INSTRUCTIONS FOR THE TASK: Restate word for word every line from the top of the data below down through the line that holds "order and stops".

(Stored items)
(* ===== verification/Firewall.v ===== *)
(** * internal/firewall: confining the tunnel's peers

    The manager drives iptables and ip6tables. As in [WgServer], the commands' outcomes are
    an oracle on the history; exec.LookPath is another. [applyTable] runs its commands in
    order and stops at the first that fails. The specification side reads the appended
    rules the way iptables documents them, first match decides, and says which packets the
    ruleset accepts. *)

From S2P Require Import Prelude WgServer.

Definition inputChain : string := "ATREOAGENT-WG-INPUT".
Definition forwardChain : string := "ATREOAGENT-WG-FORWARD".

Record fwTable := MkTable { bin : string; icmpProto : string }.
Definition tables : list fwTable := [MkTable "iptables" "icmp"; MkTable "ip6tables" "ipv6-icmp"].

Record PortGrant := MkGrant { SourceIP : string; SourceIPv6 : string; TCP : list Z; UDP : list Z }.

Record Manager := MkManager {
  Iface : string;
  AllowedTCPPorts : list Z;
  enabled : bool;
  portGrants : list PortGrant;
  log : list argv
}.

Definition with_log (m : Manager) (l : list argv) : Manager :=
  MkManager (Iface m) (AllowedTCPPorts m) (enabled m) (portGrants m) l.
Definition with_enabled (m : Manager) (b : bool) : Manager :=
  MkManager (Iface m) (AllowedTCPPorts m) b (portGrants m) (log m).
Definition with_grants (m : Manager) (g : list PortGrant) : Manager :=
  MkManager (Iface m) (AllowedTCPPorts m) (enabled m) g (log m).

Definition NewManager (ifc : string) (ports : list Z) : Manager := MkManager ifc ports false [] [].

(** exec.LookPath, which may change its answer as the history grows. *)
Class Path := { on_path : list argv → string → bool }.

Inductive fw_error := ErrNotOnPath | ErrEmptyIface | ErrRule.

(** ** Rules *)

Definition grant_rule (chain src proto : string) (port : Z) : argv :=
  ["-A"; chain; "-s"; src; "-p"; proto; "--dport"; itoa port; "-j"; "ACCEPT"].

Definition positive (ps : list Z) : list Z := List.filter (λ p, negb (p <=? 0)%Z) ps.

Definition portGrantRules (chain : string) (grants : list PortGrant) (v6 : bool) : list argv :=
  mjoin (map (λ g,
    let src := if v6 then SourceIPv6 g else SourceIP g in
    if src =s "" then []
    else map (grant_rule chain src "tcp") (positive (TCP g)) ++
         map (grant_rule chain src "udp") (positive (UDP g))) grants).

Definition is_v6 (t : fwTable) : bool := bin t =s "ip6tables".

PROBLEM SOLUTION:
(* ===== verification/Firewall.v ===== *)
(** * internal/firewall: confining the tunnel's peers

    The manager drives iptables and ip6tables. As in [WgServer], the commands' outcomes are
    an oracle on the history; exec.LookPath is another. [applyTable] runs its commands in
    order and stops at the first that fails. The specification side reads the appended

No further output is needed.